My face and arms merely got slightly overdone, and aren’t even pink anymore. The back of my neck, however, still feels a little fiery. I am going to have to find my aloe, which I definitely haven’t unpacked yet.

The problem is, I’m fairly certain I’m going to forget that I have the sunburn and just hop groggily into a nice hot shower in the morning. If you hear an agonized shriek from the general vicinity of my apartment, that will be why.

Note to self: Find sunscreen in preparation for the week’s fair coverage.

Further note to self: Pink does not look good on you. Avoid in future.

All the Sirens in Town Go Off At Once

When you wake up to the sound of fire truck sirens howling in front of your house the day after multiple tornado warnings, the first thing you think of is not “parade.”

Yes. I admit it. I completely forgot about the parade that I wrote about in the paper just a few days prior to the event.

The sad thing is, I didn’t even get up and try to go into a sheltered spot. I just rolled over and put a pillow over my head, figuring that if something really were going on, work would call me in to help cover the story.

If there’s ever a real tornado, I will probably die.

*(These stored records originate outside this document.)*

(* ===== verification/Acks.v ===== *)
(** * Acks: results of tasks and what the panel signs about them

    The message TaskResult, src/internal/helpercap/result_ack.go and
    resultAckVerifier of src/internal/agent/resultdelivery.go. *)
From S2P Require Import Prelude Bytes Digest Capability CapabilityProps Signer Trust TrustProps.
From coqutil Require Import Datatypes.RecordSetters. Import OCamlLikeNotations.

Open Scope Z_scope.
Open Scope list_scope.

(** ** The message *)

Definition STATUS_SUCCEEDED : Z := 1.
Definition STATUS_FAILED : Z := 2.
Definition STATUS_TIMED_OUT : Z := 3.
Definition STATUS_REJECTED : Z := 4.
Definition STATUS_EXPIRED : Z := 5.
Definition STATUS_CANCELED : Z := 6.

Definition ACK_UNSPECIFIED : Z := 0.
Definition ACK_SETTLED : Z := 1.
Definition ACK_DUPLICATE : Z := 2.
Definition ACK_REJECTED_STALE : Z := 3.

Record Verification := mkVerification {
  ver_Verifier : string; ver_Verified : bool; ver_Expected : string; ver_Observed : string; ver_Reason : string }.

(** [res_Detail] is the rest of the message: the moments, the states of a unit
    and the answers of the operations, in their encoding. *)
Record TaskResult := mkTaskResult {
  res_TaskId : string; res_IdempotencyKey : string; res_Status : Z; res_ExitCode : Z;
  res_Stdout : bytes; res_Stderr : bytes; res_OutputTruncated : bool;
  res_ErrorCode : string; res_Message : string; res_Replayed : bool;
  res_Verification : option Verification;
  res_Revision : string;      (* inventory_refresh_result.revision *)
  res_Detail : bytes }.

#[export] Instance Verification_eq_dec : EqDecision Verification. Proof. solve_decision. Defined.
#[export] Instance TaskResult_eq_dec : EqDecision TaskResult. Proof. solve_decision. Defined.

(** The wire form of a result: [proto.Marshal], [proto.Unmarshal] and the
    deterministic form. What was written is read back. *)
Class ResultWire := {
  result_Marshal : TaskResult → option bytes;
  result_Unmarshal : bytes → option TaskResult;
  result_Deterministic : TaskResult → option bytes;
  Unmarshal_Marshal : ∀ r body, result_Marshal r = Some body → result_Unmarshal body = Some r;
}.

(** ** Acknowledgements *)

Inductive ack_error := ErrResultAckUnsigned | ErrResultAckKey | ErrResultAckInvalid | ErrResultAckKeyring (e : error).

Section acks.
Context {SS : SignatureScheme} {KT : KeyText}.

(** [ResultDigest]: nil for no result and for one that cannot be encoded. *)
Definition ResultDigest {RW : ResultWire} (result : option TaskResult) : bytes :=
  match result with
  | None => []
  | Some r => match result_Deterministic r with Some encoded => sha256 encoded | None => [] end
  end.

(** [SignResultAck]. *)
Definition SignResultAck (s : Signer) (hostID : string) (ack : TaskResultAck) : TaskResultAck :=
  let named := { ack with ack_KeyId := signer_KeyID s } in
  let signed := { named with ack_Signature := ed25519_Sign (signer_key s) (ResultAckSigningBytes hostID named) } in
  let bare := { signed with ack_DigestSignature := [] } in
  if bool_decide (0 < len (ack_ResultDigest bare))
  then { bare with ack_DigestSignature := ed25519_Sign (signer_key s) (ResultAckDigestSigningBytes hostID bare) }
  else bare.

Definition ack_signature_fits (public : bytes) (message signature : bytes) : bool :=
  bool_decide (len signature = SignatureSize) && ed25519_Verify public message signature.

(** [VerifyResultAck]. *)
Definition VerifyResultAck (ring : Keyring) (hostID : string) (ack : TaskResultAck) : result ack_error unit :=
  if bool_decide (len (ack_Signature ack) = 0) then Err ErrResultAckUnsigned
  else match Lookup ring (ack_KeyId ack) with
  | None => Err ErrResultAckKey
  | Some public =>
      if negb (ack_signature_fits public (ResultAckSigningBytes hostID ack) (ack_Signature ack)) then Err ErrResultAckInvalid
      else
        let digest := ack_ResultDigest ack in
        let signature := ack_DigestSignature ack in
        if bool_decide (len digest = 0) && bool_decide (len signature = 0) then Ok tt
        else if bool_decide (len digest = 0)
                || negb (ack_signature_fits public (ResultAckDigestSigningBytes hostID ack) signature)
        then Err ErrResultAckInvalid
        else Ok tt
  end.

(** [resultAckVerifier]: a host that holds no key of the panel takes every
    acknowledgement as it comes. *)
Definition resultAckVerifier (i : trust_io) (t : TrustStore) (hostID : string) (ack : TaskResultAck) : result ack_error unit :=
  match KeyringOf i t with
  | Err e => Err (ErrResultAckKeyring e)
  | Ok ring => if bool_decide (len (IDs ring) = 0) then Ok tt else VerifyResultAck ring hostID ack
  end.

(** ** What a verified acknowledgement says *)

(** An acknowledgement that passes carries a signature of a key of the ring
    over its words for this host, and one over its digest when it has one. *)
Lemma VerifyResultAck_Ok ring hostID ack :
  VerifyResultAck ring hostID ack = Ok tt →
  ∃ public, ring !! ack_KeyId ack = Some public
    ∧ ed25519_Verify public (ResultAckSigningBytes hostID ack) (ack_Signature ack) = true
    ∧ (ack_ResultDigest ack ≠ [] →
       ed25519_Verify public (ResultAckDigestSigningBytes hostID ack) (ack_DigestSignature ack) = true).
Proof.
  unfold VerifyResultAck, Lookup, ack_signature_fits. case_bool_decide as H0; [done|].
  destruct (ring !! _) as [public|]; [|done]. destruct (bool_decide (len (ack_Signature ack) = _) && _) eqn:Hs; cbn [negb]; [|done].
  apply andb_true_iff in Hs as [_ Hs]. intros H. exists public. split_and!; [done..|]. intros Hd.
  assert (Hl : bool_decide (len (ack_ResultDigest ack) = 0) = false).
  { apply bool_decide_eq_false. by intros ?%len_nil_inv. }
  rewrite Hl in H. cbn [andb orb] in H. destruct (bool_decide (len (ack_DigestSignature ack) = _) && _) eqn:Hg; [|done].
  by apply andb_true_iff in Hg as [_ Hg].
Qed.

(** The signed bytes leave out the key and the signatures. *)
Lemma ack_bytes_same hostID a b :
  ack_TaskId a = ack_TaskId b → ack_IdempotencyKey a = ack_IdempotencyKey b → ack_Status a = ack_Status b →
  ack_ReasonCode a = ack_ReasonCode b → ResultAckSigningBytes hostID a = ResultAckSigningBytes hostID b.
Proof. unfold ResultAckSigningBytes. by intros -> -> -> ->. Qed.

Lemma ack_digest_bytes_same hostID a b :
  ResultAckSigningBytes hostID a = ResultAckSigningBytes hostID b → ack_ResultDigest a = ack_ResultDigest b →
  ResultAckDigestSigningBytes hostID a = ResultAckDigestSigningBytes hostID b.
Proof. unfold ResultAckDigestSigningBytes. by intros -> ->. Qed.

Lemma SignResultAck_words s hostID ack :
  let a := SignResultAck s hostID ack in
  ack_TaskId a = ack_TaskId ack ∧ ack_IdempotencyKey a = ack_IdempotencyKey ack ∧ ack_Status a = ack_Status ack
  ∧ ack_ReasonCode a = ack_ReasonCode ack ∧ ack_ResultDigest a = ack_ResultDigest ack ∧ ack_KeyId a = signer_KeyID s
  ∧ ack_Signature a = ed25519_Sign (signer_key s) (ResultAckSigningBytes hostID ack)
  ∧ ack_DigestSignature a
    = (if bool_decide (ack_ResultDigest ack = []) then [] else ed25519_Sign (signer_key s) (ResultAckDigestSigningBytes hostID ack)).
Proof.
  cbv zeta. unfold SignResultAck. destruct ack as [task key status reason sig kid digest dsig].
  unfold constant. cbn. destruct digest as [|b digest]; [by split_and!|].
  rewrite bool_decide_eq_true_2 by (rewrite len_cons; pose proof (len_nonneg digest); lia).
  rewrite (bool_decide_eq_false_2 (b :: digest = [])) by done. by split_and!.
Qed.

(** What the panel signs passes under its key, also without the digest. *)
Lemma VerifyResultAck_signed ring s hostID ack a :
  ring !! signer_KeyID s = Some (PublicKey s) →
  ack_TaskId a = ack_TaskId ack → ack_IdempotencyKey a = ack_IdempotencyKey ack → ack_Status a = ack_Status ack →
  ack_ReasonCode a = ack_ReasonCode ack → ack_KeyId a = signer_KeyID s →
  ack_Signature a = ed25519_Sign (signer_key s) (ResultAckSigningBytes hostID ack) →
  (ack_ResultDigest a = [] ∧ ack_DigestSignature a = []
   ∨ ack_ResultDigest a ≠ [] ∧ ack_ResultDigest a = ack_ResultDigest ack
     ∧ ack_DigestSignature a = ed25519_Sign (signer_key s) (ResultAckDigestSigningBytes hostID ack)) →
  VerifyResultAck ring hostID a = Ok tt.
Proof.
  intros Hring Ht Hk Hs Hr Hid Hsig Hd. pose proof (ack_bytes_same hostID a ack Ht Hk Hs Hr) as Hb.
  unfold VerifyResultAck, Lookup, ack_signature_fits. rewrite Hid, Hring, Hsig, Hb.
  change (PublicKey s) with (ed25519_Public (signer_key s)).
  rewrite len_Sign, Verify_Sign. cbn [bool_decide].
  rewrite (bool_decide_eq_false_2 (SignatureSize = 0)), (bool_decide_eq_true_2 (SignatureSize = SignatureSize)) by done. cbn [andb negb].
  destruct Hd as [[-> ->]|(Hn & Hd & ->)]; [done|].
  rewrite (ack_digest_bytes_same hostID a ack Hb Hd), len_Sign, Verify_Sign.
  rewrite (bool_decide_eq_false_2 (len (ack_ResultDigest a) = 0)) by (by intros ?%len_nil_inv).
  by rewrite (bool_decide_eq_true_2 (SignatureSize = SignatureSize)).
Qed.

Lemma VerifyResultAck_SignResultAck ring s hostID ack :
  ring !! signer_KeyID s = Some (PublicKey s) → VerifyResultAck ring hostID (SignResultAck s hostID ack) = Ok tt.
Proof.
  intros Hring. destruct (SignResultAck_words s hostID ack) as (H1 & H2 & H3 & H4 & H5 & H6 & H7 & H8).
  eapply VerifyResultAck_signed; try done. rewrite H5, H8. case_bool_decide as Hd; [by left|]. right. done.
Qed.
End acks.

In this case the sirens didn’t stop, because it was a parade, and eventually I wandered out into my living room to see what the heck was going on. Oh yeah! Parade!

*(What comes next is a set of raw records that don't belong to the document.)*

Lemma evict_sheds i s :
  books s →
  ∃ gone, sheds gone s (evict i s) ∧ rs_entries s = gone ++ rs_entries (evict i s) ∧ in_bounds (evict i s)
    ∧ (gone ≠ [] → rs_limit s < len (rs_entries s) ∨ rs_maxSize s < rs_bytes s).
Proof.
  intros [Hs Hl Hm Hz]. destruct (evict_from_sheds i (rs_entries s) s) as (gone & Hg & He & Hc & Hb & Hn); [done..|lia|done|].
  rewrite with_entries_same in Hg. exists gone. unfold evict in *. split_and!; try done.
  destruct (sh_bounds _ _ _ Hg) as (H1 & H2 & _). split; [by rewrite H1|by rewrite H2].
Qed.

(** ** The files behind the entries *)

Section files.
Context {RW : ResultWire}.

(** The file of an entry reads back as the answer the entry is about. *)
Definition backs (s : ResultSpool) (e : spooledResult) (r : TaskResult) : Prop :=
  ∃ f, rs_disk s !! sr_file e = Some f ∧ spool_decode (rs_maxSize s) (sf_raw f) = Some r
    ∧ res_TaskId r = sr_taskID e ∧ res_IdempotencyKey r = sr_idempotencyKey e
    ∧ len (sf_raw f) = sr_size e ∧ sf_modified f = sr_spooledAt e.

Record held (s : ResultSpool) : Prop := {
  hd_files : NoDup (sr_file <$> rs_entries s);
  hd_names : Forall (λ e, parseResultName (sr_file e) = Some (sr_sequence e, sr_taskID e)
                          ∧ sr_sequence e ≤ rs_sequence s) (rs_entries s);
  hd_backed : Forall (λ e, ∃ r, backs s e r) (rs_entries s);
  hd_sequence : 0 ≤ rs_sequence s < 2 ^ 64;
}.

Lemma NoDup_app_l {A} (l k : list A) x : NoDup (l ++ k) → x ∈ k → x ∉ l.
Proof. intros (_ & H & _)%NoDup_app Hk Hl. by apply (H x). Qed.

Lemma backs_ext s s' e r :
  rs_disk s' !! sr_file e = rs_disk s !! sr_file e → rs_maxSize s' = rs_maxSize s → backs s e r → backs s' e r.
Proof. intros Hd Hm (f & Hf & Hr & H). exists f. by rewrite Hd, Hm. Qed.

I watched it for a while from my enclosed porch, in my pajamas.

Losing My Marbles (And Other Items)

Moving is chaotic. This won’t come as a surprise to anyone who’s ever had to move.

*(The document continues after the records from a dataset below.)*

(* ===== verification/Replay.v ===== *)
(** * Replay: the helper's record of what it carried out

    The store of src/internal/helpercap/replay.go: a directory of files, one
    that binds a nonce to a task and a life of the helper, and one per request
    that was made under it. What the operating system does to a call - a
    refused open, a write cut short, a failed sync - is an argument of the
    call, [io]; what a power cut leaves is a relation on directories. Each
    method holds the mutex to its end and is one step. *)
From S2P Require Import Prelude Bytes Digest Text Capability.

Open Scope Z_scope.

(** ** The directory *)

(** A file: its content, and whether the content and the directory entry have
    reached the disk. *)
Record file := mkFile { content : bytes; content_safe : bool; name_safe : bool }.

(** What happens to the system calls of one method: which opens for writing
    and which reads fail, how many bytes a write takes before it fails
    ([None]: all of them), whether the sync of the file or of the directory
    fails, whether the directory can be listed, which entries cannot be
    removed. *)
Record io := mkIo {
  open_fails : string → bool;
  read_fails : string → bool;
  written : string → option nat;
  fsync_fails : bool;
  dirsync_fails : bool;
  readdir_fails : bool;
  unlink_fails : string → bool;
}.

Definition good_io : io :=
  mkIo (λ _, false) (λ _, false) (λ _, None) false false false (λ _, false).

Record ReplayStore := mkStore {
  dir_open : bool;       (* dirfd >= 0 *)
  life : string;
  sweptAt : time;
  files : gmap string file;
  (* Entries that were removed, while the removal may still be undone by a
     power cut; not a field of the program. *)
  unlinked : gmap string file;
}.

Definition with_files (s : ReplayStore) (fs : gmap string file) : ReplayStore :=
  mkStore (dir_open s) (life s) (sweptAt s) fs (unlinked s).

(** ** Names and records *)

Definition ownerPrefix : string := "n-".
Definition effectPrefix : string := "e-".
Definition stateReserved : string := "reserved".
Definition stateCompleted : string := "completed".
Definition keptResultLimit : Z := 256 ≪ 10.
Definition sweepInterval : Z := minute.

Definition ownerName (nonce : bytes) : string := ownerPrefix +:+ bstring (hex_encode (sha256 nonce)).
Definition effectName (nonce : bytes) (digest : string) : string :=
  effectPrefix +:+ bstring (hex_encode (sha256 (nonce ++ sbytes digest))).

Definition newline : byte := Byte.x0a.

(** Lines, each with its newline. *)
Definition lines_of (ls : list bytes) : bytes := mjoin ((λ l, l ++ [newline]) <$> ls).

Definition expires_text (expires : Z) : bytes := sbytes (FormatInt expires).

Definition owner_record (expires : Z) (taskID life : string) : bytes :=
  lines_of [expires_text expires; sbytes taskID; sbytes life].
Definition effect_record (expires : Z) (taskID life state : string) (body : bytes) : bytes :=
  lines_of [expires_text expires; sbytes taskID; sbytes life; sbytes state; body].

(** ** Reading *)

(** The read loop: buffers of 32 KiB until the end or the limit. *)
Fixpoint read_loop (fuel : nat) (acc rest : bytes) : bytes :=
  match fuel with
  | O => acc
  | S fuel' =>
      if bool_decide (keptResultLimit * 2 + 1024 < len acc) then acc
      else match rest with
           | [] => acc
           | _ => read_loop fuel' (acc ++ take (Z.to_nat (32 ≪ 10)) rest) (drop (Z.to_nat (32 ≪ 10)) rest)
           end
  end.

(** [readRecordLocked]: the lines of a record; none when it does not open, one
    empty line when the first read fails. The loop makes 17 rounds at most. *)
Definition readRecordLocked (i : io) (s : ReplayStore) (name : string) : list bytes :=
  match files s !! name with
  | None => []
  | Some f => split_on newline (if read_fails i name then [] else read_loop 18 [] (content f))
  end.

(** [expiryOf]: the first line of the first 64 bytes, as a number. *)
Definition expiry_of_content (c : bytes) : option Z :=
  match take 64 c with
  | [] => None
  | buffer =>
      let first := match cut_first newline buffer with Some (before, _) => before | None => buffer end in
      match Atoi (TrimSpace first) with
      | (expires, None) => Some expires
      | _ => None
      end
  end.

Definition expiryOf (i : io) (name : string) (f : file) : option Z :=
  if read_fails i name then None else expiry_of_content (content f).

(** ** Sweeping *)

Definition record_name (name : string) : bool :=
  bool_decide (slen name = 66) && (HasPrefix name ownerPrefix || HasPrefix name effectPrefix).

(** [now.Unix() > expires+int64(ClockSkew.Seconds())], on 64-bit integers. *)
Definition expired (now : time) (expires : Z) : bool :=
  bool_decide (i64 (expires + ClockSkew) < now / second).

Definition swept (i : io) (now : time) (name : string) (f : file) : bool :=
  record_name name && negb (unlink_fails i name)
  && match expiryOf i name f with Some expires => expired now expires | None => false end.

Definition sweepLocked (i : io) (now : time) (s : ReplayStore) : ReplayStore :=
  if bool_decide (time_sub now (sweptAt s) < sweepInterval) then s
  else
    if readdir_fails i then mkStore (dir_open s) (life s) now (files s) (unlinked s)
    else mkStore (dir_open s) (life s) now
           (filter (λ nf, swept i now nf.1 nf.2 = false) (files s))
           (filter (λ nf, swept i now nf.1 nf.2 = true) (files s) ∪ unlinked s).

Definition Sweep (i : io) (now : time) (s : ReplayStore) : ReplayStore :=
  sweepLocked i now (mkStore (dir_open s) (life s) zero_time (files s) (unlinked s)).

(** ** Writing *)

(** [writeAndFsync] into an open file whose content is [f]'s. *)
Definition writeAndFsync (i : io) (name : string) (f : file) (data : bytes) : option error * file :=
  match written i name with
  | Some n => (Some (failure "writing the nonce record"),
               mkFile (content f ++ take n data) false (name_safe f))
  | None =>
      if fsync_fails i
      then (Some (failure "syncing the nonce record"), mkFile (content f ++ data) false (name_safe f))
      else (None, mkFile (content f ++ data) true (name_safe f))
  end.

(** [unix.Fsync(s.dirfd)]: every entry of the directory is on the disk. *)
Definition dirsync (s : ReplayStore) : ReplayStore :=
  mkStore (dir_open s) (life s) (sweptAt s)
    ((λ f, mkFile (content f) (content_safe f) true) <$> files s) ∅.

(** [O_CREAT|O_EXCL], the write, and the sync of the directory: [None] when
    the file exists. *)
Definition create_record (i : io) (name : string) (data : bytes) (s : ReplayStore)
  : option (result error unit) * ReplayStore :=
  if bool_decide (is_Some (files s !! name)) then (None, s)
  else if open_fails i name then (Some (Err (failure "recording")), s)
  else
    let '(err, f) := writeAndFsync i name (mkFile [] false false) data in
    let s := with_files s (<[name := f]> (files s)) in
    match err with
    | Some e => (Some (Err e), s)
    | None =>
        if dirsync_fails i then (Some (Err (failure "syncing the replay directory")), s)
        else (Some (Ok tt), dirsync s)
    end.

(** ** The methods *)

(** [Reservation]; the callback the verifier fills in is modelled there. *)
Record Reservation := mkReservation { Fresh : bool; Kept : bytes }.
Definition fresh : Reservation := mkReservation true [].

Definition claimOwnerLocked (i : io) (nonce : bytes) (expires : Z) (taskID : string)
  : M ReplayStore error unit := λ s,
  let name := ownerName nonce in
  match create_record i name (owner_record expires taskID (life s)) s with
  | (Some r, s') => (r, s')
  | (None, _) =>
      match readRecordLocked i s name with
      | _ :: task :: l :: _ =>
          if bool_decide (task = sbytes taskID) && bool_decide (l = sbytes (life s))
             && negb (bool_decide (taskID = ""))
          then (Ok tt, s) else (Err (refusal ErrorCapabilityReplay), s)
      | _ => (Err (refusal ErrorCapabilityReplay), s)
      end
  end.

Definition claimEffectLocked (i : io) (nonce : bytes) (expires : Z) (taskID digest : string)
  : M ReplayStore error Reservation := λ s,
  let name := effectName nonce digest in
  match create_record i name (effect_record expires taskID (life s) stateReserved []) s with
  | (Some (Ok _), s') => (Ok fresh, s')
  | (Some (Err e), s') => (Err e, s')
  | (None, _) =>
      match readRecordLocked i s name with
      | _ :: _ :: _ :: state :: rest =>
          if bool_decide (state = sbytes stateCompleted)
          then match rest with
               | (_ :: _) as text :: _ =>
                   match hex_decode text with
                   | Some kept => (Ok (mkReservation false kept), s)
                   | None => (Err (refusal ErrorCapabilityPerformed), s)
                   end
               | _ => (Err (refusal ErrorCapabilityPerformed), s)
               end
          else (Err (refusal ErrorCapabilityInFlight), s)
      | _ => (Err (refusal ErrorCapabilityReplay), s)
      end
  end.

Definition open_check : M ReplayStore error unit := λ s,
  if dir_open s then (Ok tt, s) else (Err (failure "the replay store is closed"), s).

Definition Reserve (i : io) (now : time) (nonce : bytes) (expires : Z) (taskID digest : string)
  : M ReplayStore error Reservation :=
  if negb (bool_decide (len nonce = NonceSize)) then fail (refusal ErrorInvalidNonce)
  else if bool_decide (digest = "") then fail (failure "a reservation names the digest of the request")
  else
    open_check;;
    modify (sweepLocked i now);;
    claimOwnerLocked i nonce expires taskID;;
    claimEffectLocked i nonce expires taskID digest.

Definition ReserveRead (i : io) (now : time) (nonce : bytes) (expires : Z) (taskID : string)
  : M ReplayStore error unit :=
  if negb (bool_decide (len nonce = NonceSize)) then fail (refusal ErrorInvalidNonce)
  else
    open_check;;
    modify (sweepLocked i now);;
    claimOwnerLocked i nonce expires taskID.

(** [Complete] opens the record with [O_TRUNC]: from there on the old content
    is gone, whatever becomes of the write. *)
Definition completeLocked (i : io) (nonce : bytes) (expires : Z) (taskID digest : string) (answer : bytes)
  : M ReplayStore error unit := λ s,
  let body := if bool_decide (0 < len answer ≤ keptResultLimit) then hex_encode answer else [] in
  let name := effectName nonce digest in
  match files s !! name with
  | None => (Err (failure "completing the request record"), s)
  | Some f =>
      if open_fails i name then (Err (failure "completing the request record"), s)
      else
        let data := effect_record expires taskID (life s) stateCompleted body in
        let '(err, f') := writeAndFsync i name (mkFile [] false (name_safe f)) data in
        (match err with Some e => Err e | None => Ok tt end, with_files s (<[name := f']> (files s)))
  end.

Definition Complete (i : io) (nonce : bytes) (expires : Z) (taskID digest : string) (answer : bytes)
  : M ReplayStore error unit :=
  if negb (bool_decide (len nonce = NonceSize)) || bool_decide (digest = "") then mret tt
  else open_check;; completeLocked i nonce expires taskID digest answer.

Definition Close (s : ReplayStore) : ReplayStore := mkStore false (life s) (sweptAt s) (files s) (unlinked s).

(** [OpenReplayStore] on what is in the directory, by a new process; the
    checks of the directory and the random source passed. *)
Definition OpenReplayStore (i : io) (now : time) (new_life : string) (fs un : gmap string file) : ReplayStore :=
  Sweep i now (mkStore true new_life zero_time fs un).

(** ** Runs

    What can happen to a store: a call, the end of the process and the start
    of another, a power cut and the start of another. *)
Inductive event :=
| EReserve (i : io) (now : time) (nonce : bytes) (expires : Z) (taskID digest : string)
| EReserveRead (i : io) (now : time) (nonce : bytes) (expires : Z) (taskID : string)
| EComplete (i : io) (nonce : bytes) (expires : Z) (taskID digest : string) (answer : bytes)
| ESweep (i : io) (now : time)
| EClose
| ERestart (i : io) (now : time) (new_life : string)
| EPowerCut (i : io) (now : time) (new_life : string) (remains : gmap string file).

(** What a power cut leaves. A file whose entry was synced is there; an entry
    that was made or removed since may be either way. What is there has its
    content if that was synced, and its content or none otherwise. *)
Definition content_survives (f f' : file) : Prop :=
  content f' = content f ∨ content_safe f = false ∧ content f' = [].

Definition survives (s : ReplayStore) (fs' : gmap string file) : Prop :=
  (∀ name f, files s !! name = Some f → name_safe f = true → is_Some (fs' !! name))
  ∧ (∀ name f', fs' !! name = Some f' →
      (∃ f, files s !! name = Some f ∧ content_survives f f')
      ∨ (∀ f, files s !! name = Some f → name_safe f = false)
        ∧ ∃ f, unlinked s !! name = Some f ∧ content_survives f f')
  ∧ (∀ name f', fs' !! name = Some f' → name_safe f' = true ∧ content_safe f' = true).

Definition run_event (ev : event) (s : ReplayStore) : ReplayStore :=
  match ev with
  | EReserve i now nonce expires taskID digest => (Reserve i now nonce expires taskID digest s).2
  | EReserveRead i now nonce expires taskID => (ReserveRead i now nonce expires taskID s).2
  | EComplete i nonce expires taskID digest answer => (Complete i nonce expires taskID digest answer s).2
  | ESweep i now => Sweep i now s
  | EClose => Close s
  | ERestart i now new_life => OpenReplayStore i now new_life (files s) (unlinked s)
  | EPowerCut i now new_life remains => OpenReplayStore i now new_life remains ∅
  end.

Definition possible (ev : event) (s : ReplayStore) : Prop :=
  match ev with EPowerCut _ _ _ remains => survives s remains | _ => True end.

Inductive run : ReplayStore → list event → ReplayStore → Prop :=
| run_nil s : run s [] s
| run_cons s ev evs s' : possible ev s → run (run_event ev s) evs s' → run s (ev :: evs) s'.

The great thing is, I’m not having any trouble finding stuff. I find stuff all the time. Sometimes it’s stuff I remember packing, and other times it’s stuff I haven’t seen since the last time I moved.

This morning I found several vital and critical items I doubtless could not live without:

  • My coffee mugs for work. Currently I am rocking a china mug with pink flowers on it. It’s a little girly but I am in fact an actual, card-carrying girl. So that’s all right.
  • My ParaSail water bottle. It’s just an ordinary bottle from Newport Labs in Worthington, where they make ParaSail–the first vaccine against swine flu. (Note: It is actually a swine swine flu vaccine. Not for humans, for piggies, who unfortunately can catch swine flu from humans.) The water bottle does not contain any ParaSail, but it is cool.
  • My Tums. I can’t stop fretting but at least I can do something about it, right?
  • My candy dragon. Unfortunately I haven’t got any candy to fill his belly with yet, but that’s the next step.

But I’m always finding stuff.

I look for my coffee mug and find a Kleenex box. I look for a Kleenex box and find canned goods. I haven’t looked for canned goods yet, but I have a feeling that when I do, I will probably find Jimmy Hoffa.

Hello, Jamestown

Annnnnd we’re back!

I’m now typing from a sweet little desk in the newsroom of the Jamestown Sun in Jamestown, N.D. It’s going to take me a while to get situated here, so my blogging may be pretty sporadic for a while, but I’ll try to keep posting from time to time.

Jamestown is an awesome place so far, and the people here are pretty friendly as far as I can tell. There’s a bit of weirdness with the town layout, which had to be arranged around the James River, but they seem to have kept everything on more of a grid layout than is generally possible when you have a lake in the middle of the town.

Jamestown stores its lake north of town, which I think is pretty sensible of them.

I have already learned a couple things about North Dakota.

  1. It is not actually filled with nothing, contrary to the beliefs of famous people who have never set foot on North Dakotan soil. I suspected this before, of course. Turns out it’s full of crops and cattle and people and roads and trees and rivers.
  2. North Dakotans like blowing stuff up. Then again, who doesn’t. That’s pretty much what the Fourth of July is about, right? Commemorating our nation’s history of freedom and liberty through explosives. People here seem pretty patriotic in general, which is nice.

(What happened to the rest of the post? I’m not sure. Maybe the buffalo got to it. I hear they like to hide in trees and drop down on unsuspecting bystanders, like ninjas but without those cool throwing stars. Or maybe that’s drop bears.)